[To do] Go to the line below containing "Lemma Prepare_run s" and print exactly from there through the line containing "assert (Hg : get_ctx", both included. Print nothing else.

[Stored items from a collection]
Content starts
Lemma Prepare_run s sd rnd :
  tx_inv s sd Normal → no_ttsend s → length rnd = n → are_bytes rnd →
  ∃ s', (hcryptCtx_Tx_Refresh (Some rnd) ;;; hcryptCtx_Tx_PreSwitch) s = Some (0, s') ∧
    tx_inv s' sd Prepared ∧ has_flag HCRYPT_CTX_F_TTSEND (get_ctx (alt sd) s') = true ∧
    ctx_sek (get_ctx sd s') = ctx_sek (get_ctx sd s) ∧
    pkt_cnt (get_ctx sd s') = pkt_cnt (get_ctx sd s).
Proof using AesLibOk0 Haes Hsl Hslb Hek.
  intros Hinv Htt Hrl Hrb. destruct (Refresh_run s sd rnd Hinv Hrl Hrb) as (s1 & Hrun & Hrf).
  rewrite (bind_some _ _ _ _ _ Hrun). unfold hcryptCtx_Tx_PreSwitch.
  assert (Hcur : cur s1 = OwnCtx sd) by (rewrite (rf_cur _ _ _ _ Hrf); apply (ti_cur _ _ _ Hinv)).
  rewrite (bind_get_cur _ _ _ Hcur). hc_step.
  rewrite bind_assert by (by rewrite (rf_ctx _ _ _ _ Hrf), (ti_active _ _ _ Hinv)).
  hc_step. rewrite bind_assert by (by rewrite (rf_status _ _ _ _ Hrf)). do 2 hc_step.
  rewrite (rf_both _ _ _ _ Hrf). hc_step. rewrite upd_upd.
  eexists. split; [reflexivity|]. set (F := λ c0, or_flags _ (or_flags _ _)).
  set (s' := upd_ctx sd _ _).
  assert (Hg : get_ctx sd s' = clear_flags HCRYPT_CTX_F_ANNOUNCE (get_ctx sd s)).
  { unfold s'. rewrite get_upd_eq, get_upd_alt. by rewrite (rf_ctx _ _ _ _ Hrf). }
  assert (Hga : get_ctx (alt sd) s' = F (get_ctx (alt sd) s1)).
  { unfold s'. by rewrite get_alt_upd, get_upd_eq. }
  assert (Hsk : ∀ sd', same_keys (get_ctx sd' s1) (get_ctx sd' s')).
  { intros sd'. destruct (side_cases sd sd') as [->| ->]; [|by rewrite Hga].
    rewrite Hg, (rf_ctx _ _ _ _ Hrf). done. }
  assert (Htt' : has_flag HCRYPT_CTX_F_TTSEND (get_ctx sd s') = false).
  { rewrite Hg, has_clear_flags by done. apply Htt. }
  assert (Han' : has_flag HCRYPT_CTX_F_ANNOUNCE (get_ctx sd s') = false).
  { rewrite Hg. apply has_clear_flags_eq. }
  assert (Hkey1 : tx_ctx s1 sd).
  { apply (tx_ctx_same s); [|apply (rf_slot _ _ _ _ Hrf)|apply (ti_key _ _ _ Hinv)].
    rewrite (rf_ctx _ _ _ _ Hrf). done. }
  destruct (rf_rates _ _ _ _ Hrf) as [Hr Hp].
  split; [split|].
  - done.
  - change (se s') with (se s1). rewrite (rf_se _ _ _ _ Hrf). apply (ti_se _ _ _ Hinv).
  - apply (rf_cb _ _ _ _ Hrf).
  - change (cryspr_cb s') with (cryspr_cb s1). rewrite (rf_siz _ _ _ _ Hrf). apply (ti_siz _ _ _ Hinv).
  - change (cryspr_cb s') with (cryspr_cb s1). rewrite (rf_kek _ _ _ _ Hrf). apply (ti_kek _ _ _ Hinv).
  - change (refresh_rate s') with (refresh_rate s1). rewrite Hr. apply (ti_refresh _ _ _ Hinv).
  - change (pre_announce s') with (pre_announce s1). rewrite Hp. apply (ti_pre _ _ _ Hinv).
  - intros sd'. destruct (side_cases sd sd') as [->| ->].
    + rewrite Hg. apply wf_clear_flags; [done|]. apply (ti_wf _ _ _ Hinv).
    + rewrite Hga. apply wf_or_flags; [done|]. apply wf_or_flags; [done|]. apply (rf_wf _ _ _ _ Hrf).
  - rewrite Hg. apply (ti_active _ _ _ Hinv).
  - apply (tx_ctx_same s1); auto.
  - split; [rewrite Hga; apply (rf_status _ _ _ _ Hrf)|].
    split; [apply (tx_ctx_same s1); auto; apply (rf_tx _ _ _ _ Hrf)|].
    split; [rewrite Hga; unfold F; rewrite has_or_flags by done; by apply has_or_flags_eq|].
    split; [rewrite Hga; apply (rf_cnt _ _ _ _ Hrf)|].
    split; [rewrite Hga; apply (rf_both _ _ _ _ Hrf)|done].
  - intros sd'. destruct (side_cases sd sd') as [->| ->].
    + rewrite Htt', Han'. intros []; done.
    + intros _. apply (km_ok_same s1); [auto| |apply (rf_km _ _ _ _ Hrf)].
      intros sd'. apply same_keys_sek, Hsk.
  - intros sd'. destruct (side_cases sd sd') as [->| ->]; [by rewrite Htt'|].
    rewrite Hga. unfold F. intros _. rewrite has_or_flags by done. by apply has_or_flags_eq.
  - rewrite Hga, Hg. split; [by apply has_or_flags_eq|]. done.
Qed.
Content ends
Content starts
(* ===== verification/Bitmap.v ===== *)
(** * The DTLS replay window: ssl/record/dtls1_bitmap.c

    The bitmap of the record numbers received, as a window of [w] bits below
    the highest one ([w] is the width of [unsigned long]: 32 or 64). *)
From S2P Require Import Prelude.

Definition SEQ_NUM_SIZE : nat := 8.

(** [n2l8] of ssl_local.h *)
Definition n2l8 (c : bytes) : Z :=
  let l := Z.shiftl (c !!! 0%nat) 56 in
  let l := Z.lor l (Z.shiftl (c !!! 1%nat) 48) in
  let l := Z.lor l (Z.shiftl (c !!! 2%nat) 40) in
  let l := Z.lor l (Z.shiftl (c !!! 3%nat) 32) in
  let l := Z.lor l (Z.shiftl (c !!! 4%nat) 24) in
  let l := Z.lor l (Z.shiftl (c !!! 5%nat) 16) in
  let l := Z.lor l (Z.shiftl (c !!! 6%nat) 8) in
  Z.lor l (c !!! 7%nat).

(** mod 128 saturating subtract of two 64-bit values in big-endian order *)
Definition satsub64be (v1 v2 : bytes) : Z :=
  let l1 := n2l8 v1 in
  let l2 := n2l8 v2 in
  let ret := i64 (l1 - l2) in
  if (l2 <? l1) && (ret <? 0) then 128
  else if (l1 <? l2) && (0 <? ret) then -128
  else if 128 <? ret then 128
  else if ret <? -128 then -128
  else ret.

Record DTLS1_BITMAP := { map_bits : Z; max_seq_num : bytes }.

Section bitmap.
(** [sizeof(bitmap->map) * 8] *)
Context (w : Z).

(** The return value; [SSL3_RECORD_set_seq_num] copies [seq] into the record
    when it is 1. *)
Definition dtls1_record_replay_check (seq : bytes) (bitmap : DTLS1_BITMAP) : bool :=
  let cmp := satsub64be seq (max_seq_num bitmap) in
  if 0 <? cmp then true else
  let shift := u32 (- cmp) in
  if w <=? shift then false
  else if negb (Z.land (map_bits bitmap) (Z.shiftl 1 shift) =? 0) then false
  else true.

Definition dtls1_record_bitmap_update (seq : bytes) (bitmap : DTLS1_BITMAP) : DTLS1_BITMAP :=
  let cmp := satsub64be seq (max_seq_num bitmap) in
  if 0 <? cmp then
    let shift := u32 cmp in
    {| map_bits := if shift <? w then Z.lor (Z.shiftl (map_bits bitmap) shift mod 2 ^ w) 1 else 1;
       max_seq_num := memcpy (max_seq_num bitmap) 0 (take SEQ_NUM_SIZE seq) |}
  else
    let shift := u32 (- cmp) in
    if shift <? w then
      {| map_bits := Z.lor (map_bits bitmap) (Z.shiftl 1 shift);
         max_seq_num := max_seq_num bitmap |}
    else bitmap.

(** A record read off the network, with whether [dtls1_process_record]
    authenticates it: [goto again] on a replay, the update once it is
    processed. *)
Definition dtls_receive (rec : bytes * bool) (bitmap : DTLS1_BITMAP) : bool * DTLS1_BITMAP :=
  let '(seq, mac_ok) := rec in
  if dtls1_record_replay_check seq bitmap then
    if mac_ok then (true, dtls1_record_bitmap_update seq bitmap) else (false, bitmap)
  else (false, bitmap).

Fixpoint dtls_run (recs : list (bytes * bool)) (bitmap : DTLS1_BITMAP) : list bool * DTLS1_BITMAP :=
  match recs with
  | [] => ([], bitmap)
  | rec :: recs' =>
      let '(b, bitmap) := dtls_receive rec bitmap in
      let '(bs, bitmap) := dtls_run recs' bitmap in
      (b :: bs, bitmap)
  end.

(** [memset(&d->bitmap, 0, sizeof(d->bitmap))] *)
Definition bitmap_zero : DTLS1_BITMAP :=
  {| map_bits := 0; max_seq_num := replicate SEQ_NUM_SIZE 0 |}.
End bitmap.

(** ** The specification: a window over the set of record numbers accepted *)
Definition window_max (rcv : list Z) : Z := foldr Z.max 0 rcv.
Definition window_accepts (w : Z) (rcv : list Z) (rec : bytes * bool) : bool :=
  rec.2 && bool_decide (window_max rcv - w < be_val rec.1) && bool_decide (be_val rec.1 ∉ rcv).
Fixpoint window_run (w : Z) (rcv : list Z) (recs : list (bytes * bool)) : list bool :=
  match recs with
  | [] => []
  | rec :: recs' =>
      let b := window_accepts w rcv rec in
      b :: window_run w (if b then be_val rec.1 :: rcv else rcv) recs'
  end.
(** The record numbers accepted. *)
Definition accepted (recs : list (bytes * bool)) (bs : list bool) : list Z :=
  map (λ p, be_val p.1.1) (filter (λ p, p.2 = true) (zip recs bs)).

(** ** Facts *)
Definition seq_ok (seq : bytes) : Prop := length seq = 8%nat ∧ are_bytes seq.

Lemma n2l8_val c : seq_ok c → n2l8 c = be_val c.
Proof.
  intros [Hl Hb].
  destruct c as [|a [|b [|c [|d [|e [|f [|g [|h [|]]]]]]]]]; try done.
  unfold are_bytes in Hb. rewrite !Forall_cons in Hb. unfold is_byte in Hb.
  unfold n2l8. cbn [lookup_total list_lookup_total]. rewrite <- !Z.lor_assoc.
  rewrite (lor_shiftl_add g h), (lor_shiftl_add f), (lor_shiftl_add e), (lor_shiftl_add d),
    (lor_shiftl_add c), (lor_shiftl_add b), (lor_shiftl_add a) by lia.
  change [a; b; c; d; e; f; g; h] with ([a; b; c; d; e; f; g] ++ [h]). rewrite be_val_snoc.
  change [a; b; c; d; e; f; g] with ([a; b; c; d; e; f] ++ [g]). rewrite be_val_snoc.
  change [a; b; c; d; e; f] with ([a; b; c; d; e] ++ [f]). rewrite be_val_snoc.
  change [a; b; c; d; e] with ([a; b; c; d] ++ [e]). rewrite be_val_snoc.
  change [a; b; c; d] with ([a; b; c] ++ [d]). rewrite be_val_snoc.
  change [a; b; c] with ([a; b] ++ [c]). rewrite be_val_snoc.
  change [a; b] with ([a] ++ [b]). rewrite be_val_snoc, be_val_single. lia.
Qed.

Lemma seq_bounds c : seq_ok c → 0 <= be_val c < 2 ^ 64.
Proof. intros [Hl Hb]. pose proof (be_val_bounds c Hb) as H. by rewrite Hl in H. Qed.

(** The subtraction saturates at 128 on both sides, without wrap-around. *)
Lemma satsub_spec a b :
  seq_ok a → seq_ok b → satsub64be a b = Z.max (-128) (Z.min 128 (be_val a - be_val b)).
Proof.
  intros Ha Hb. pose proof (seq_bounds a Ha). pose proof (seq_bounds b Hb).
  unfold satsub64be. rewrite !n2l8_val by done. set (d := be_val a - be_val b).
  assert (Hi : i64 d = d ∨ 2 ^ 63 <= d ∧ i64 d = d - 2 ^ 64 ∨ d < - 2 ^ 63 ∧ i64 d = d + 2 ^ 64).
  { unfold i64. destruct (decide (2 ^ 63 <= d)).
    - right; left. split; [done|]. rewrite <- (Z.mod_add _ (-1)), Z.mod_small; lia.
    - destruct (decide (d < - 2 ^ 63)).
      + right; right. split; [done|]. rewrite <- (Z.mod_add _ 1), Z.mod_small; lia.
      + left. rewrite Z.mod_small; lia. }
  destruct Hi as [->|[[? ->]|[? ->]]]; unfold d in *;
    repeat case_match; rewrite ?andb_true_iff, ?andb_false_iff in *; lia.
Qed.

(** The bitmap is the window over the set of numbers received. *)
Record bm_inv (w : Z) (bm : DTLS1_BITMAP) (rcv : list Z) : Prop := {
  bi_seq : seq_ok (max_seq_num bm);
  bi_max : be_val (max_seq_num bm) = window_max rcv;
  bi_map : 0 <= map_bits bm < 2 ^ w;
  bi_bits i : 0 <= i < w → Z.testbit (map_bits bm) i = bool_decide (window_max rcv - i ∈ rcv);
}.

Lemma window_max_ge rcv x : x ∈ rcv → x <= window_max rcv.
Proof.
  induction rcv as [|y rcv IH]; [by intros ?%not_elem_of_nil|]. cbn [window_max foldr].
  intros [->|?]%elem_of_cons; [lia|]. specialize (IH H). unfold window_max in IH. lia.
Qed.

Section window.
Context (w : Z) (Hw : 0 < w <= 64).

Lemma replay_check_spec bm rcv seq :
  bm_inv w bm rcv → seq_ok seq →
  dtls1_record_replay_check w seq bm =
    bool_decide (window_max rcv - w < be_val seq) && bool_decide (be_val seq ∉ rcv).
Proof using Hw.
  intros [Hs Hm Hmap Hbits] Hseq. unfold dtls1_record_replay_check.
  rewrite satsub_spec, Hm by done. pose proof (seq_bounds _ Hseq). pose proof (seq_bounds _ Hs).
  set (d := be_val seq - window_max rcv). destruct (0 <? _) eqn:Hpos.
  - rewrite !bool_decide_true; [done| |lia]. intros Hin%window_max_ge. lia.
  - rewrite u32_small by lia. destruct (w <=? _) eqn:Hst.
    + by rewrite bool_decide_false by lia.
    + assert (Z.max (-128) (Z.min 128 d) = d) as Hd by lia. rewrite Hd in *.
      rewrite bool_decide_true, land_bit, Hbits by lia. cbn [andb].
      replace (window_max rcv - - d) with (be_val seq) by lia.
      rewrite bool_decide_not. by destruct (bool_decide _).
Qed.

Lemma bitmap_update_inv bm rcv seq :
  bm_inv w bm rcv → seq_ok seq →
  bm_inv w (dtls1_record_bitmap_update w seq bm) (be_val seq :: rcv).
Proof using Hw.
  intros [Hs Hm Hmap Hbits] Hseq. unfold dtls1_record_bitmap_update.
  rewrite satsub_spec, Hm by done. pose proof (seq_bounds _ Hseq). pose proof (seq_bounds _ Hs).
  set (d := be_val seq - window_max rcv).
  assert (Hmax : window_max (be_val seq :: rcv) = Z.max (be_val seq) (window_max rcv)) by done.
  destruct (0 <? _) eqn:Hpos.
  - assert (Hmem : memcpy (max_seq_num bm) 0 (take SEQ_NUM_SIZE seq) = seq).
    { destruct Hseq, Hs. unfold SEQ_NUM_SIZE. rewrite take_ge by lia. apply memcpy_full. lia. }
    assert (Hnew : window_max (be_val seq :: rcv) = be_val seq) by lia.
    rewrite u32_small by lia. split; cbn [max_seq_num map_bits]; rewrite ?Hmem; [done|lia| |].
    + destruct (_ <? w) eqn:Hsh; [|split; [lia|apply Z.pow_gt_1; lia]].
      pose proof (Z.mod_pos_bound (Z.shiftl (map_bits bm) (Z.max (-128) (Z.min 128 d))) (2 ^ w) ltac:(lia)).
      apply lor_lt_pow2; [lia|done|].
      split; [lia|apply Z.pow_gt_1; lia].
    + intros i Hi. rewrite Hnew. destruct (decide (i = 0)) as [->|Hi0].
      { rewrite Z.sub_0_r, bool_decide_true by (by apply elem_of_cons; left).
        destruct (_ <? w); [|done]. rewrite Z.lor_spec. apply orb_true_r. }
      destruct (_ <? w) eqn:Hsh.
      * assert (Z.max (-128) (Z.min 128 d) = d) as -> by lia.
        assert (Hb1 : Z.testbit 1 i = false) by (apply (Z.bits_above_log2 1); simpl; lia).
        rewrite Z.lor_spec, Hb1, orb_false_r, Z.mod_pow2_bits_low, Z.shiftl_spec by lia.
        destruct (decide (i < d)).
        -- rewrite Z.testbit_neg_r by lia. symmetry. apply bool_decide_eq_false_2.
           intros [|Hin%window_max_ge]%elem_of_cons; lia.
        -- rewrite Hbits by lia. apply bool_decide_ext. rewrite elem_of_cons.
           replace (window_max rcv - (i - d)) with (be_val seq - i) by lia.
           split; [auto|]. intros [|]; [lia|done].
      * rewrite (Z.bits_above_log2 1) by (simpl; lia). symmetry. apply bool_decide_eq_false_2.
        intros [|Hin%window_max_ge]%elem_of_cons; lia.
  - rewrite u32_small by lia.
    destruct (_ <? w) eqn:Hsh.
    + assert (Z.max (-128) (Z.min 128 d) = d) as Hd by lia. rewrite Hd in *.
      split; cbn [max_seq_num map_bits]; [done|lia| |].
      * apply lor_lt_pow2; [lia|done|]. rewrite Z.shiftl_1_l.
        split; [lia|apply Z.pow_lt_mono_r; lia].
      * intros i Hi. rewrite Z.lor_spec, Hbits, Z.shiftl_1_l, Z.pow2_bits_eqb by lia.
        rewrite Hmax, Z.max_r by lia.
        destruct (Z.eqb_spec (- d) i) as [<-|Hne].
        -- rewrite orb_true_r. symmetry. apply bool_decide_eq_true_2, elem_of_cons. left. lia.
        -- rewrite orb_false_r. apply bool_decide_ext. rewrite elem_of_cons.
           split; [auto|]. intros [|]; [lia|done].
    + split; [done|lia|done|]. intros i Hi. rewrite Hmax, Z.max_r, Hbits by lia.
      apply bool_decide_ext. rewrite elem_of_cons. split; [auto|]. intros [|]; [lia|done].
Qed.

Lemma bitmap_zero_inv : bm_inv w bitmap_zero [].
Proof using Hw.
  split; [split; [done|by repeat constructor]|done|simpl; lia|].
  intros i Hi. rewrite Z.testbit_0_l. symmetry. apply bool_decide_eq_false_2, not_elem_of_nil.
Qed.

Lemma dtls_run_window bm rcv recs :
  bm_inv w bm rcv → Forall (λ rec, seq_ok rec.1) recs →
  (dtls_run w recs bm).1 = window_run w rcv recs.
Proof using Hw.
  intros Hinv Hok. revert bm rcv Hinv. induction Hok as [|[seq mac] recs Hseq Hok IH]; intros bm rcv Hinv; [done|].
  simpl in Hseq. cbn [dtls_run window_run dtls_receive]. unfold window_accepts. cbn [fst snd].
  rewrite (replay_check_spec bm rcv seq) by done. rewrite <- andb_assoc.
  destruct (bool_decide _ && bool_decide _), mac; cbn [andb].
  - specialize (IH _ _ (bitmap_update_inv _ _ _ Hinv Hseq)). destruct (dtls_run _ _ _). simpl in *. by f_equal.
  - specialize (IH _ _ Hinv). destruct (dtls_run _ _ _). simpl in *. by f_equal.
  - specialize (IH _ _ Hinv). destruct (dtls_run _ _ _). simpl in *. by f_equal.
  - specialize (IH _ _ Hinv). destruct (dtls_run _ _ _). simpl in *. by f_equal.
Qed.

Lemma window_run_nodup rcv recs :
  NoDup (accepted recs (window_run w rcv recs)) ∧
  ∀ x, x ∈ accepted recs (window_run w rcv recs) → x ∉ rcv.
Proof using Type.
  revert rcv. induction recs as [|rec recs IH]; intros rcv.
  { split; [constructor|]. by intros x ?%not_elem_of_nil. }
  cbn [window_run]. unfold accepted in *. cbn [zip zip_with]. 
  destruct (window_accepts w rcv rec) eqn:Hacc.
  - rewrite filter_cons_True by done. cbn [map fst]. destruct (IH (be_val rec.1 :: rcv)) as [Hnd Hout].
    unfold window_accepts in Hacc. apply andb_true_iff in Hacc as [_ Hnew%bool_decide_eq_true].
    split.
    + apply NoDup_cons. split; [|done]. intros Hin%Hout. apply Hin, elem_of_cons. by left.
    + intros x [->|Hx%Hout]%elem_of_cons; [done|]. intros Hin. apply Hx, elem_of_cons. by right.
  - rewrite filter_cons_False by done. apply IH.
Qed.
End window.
Content ends
[Written answer]
Lemma Prepare_run s sd rnd :
  tx_inv s sd Normal → no_ttsend s → length rnd = n → are_bytes rnd →
  ∃ s', (hcryptCtx_Tx_Refresh (Some rnd) ;;; hcryptCtx_Tx_PreSwitch) s = Some (0, s') ∧
    tx_inv s' sd Prepared ∧ has_flag HCRYPT_CTX_F_TTSEND (get_ctx (alt sd) s') = true ∧
    ctx_sek (get_ctx sd s') = ctx_sek (get_ctx sd s) ∧
    pkt_cnt (get_ctx sd s') = pkt_cnt (get_ctx sd s).
Proof using AesLibOk0 Haes Hsl Hslb Hek.
  intros Hinv Htt Hrl Hrb. destruct (Refresh_run s sd rnd Hinv Hrl Hrb) as (s1 & Hrun & Hrf).
  rewrite (bind_some _ _ _ _ _ Hrun). unfold hcryptCtx_Tx_PreSwitch.
  assert (Hcur : cur s1 = OwnCtx sd) by (rewrite (rf_cur _ _ _ _ Hrf); apply (ti_cur _ _ _ Hinv)).
  rewrite (bind_get_cur _ _ _ Hcur). hc_step.
  rewrite bind_assert by (by rewrite (rf_ctx _ _ _ _ Hrf), (ti_active _ _ _ Hinv)).
  hc_step. rewrite bind_assert by (by rewrite (rf_status _ _ _ _ Hrf)). do 2 hc_step.
  rewrite (rf_both _ _ _ _ Hrf). hc_step. rewrite upd_upd.
  eexists. split; [reflexivity|]. set (F := λ c0, or_flags _ (or_flags _ _)).
  set (s' := upd_ctx sd _ _).
  assert (Hg : get_ctx sd s' = clear_flags HCRYPT_CTX_F_ANNOUNCE (get_ctx sd s)).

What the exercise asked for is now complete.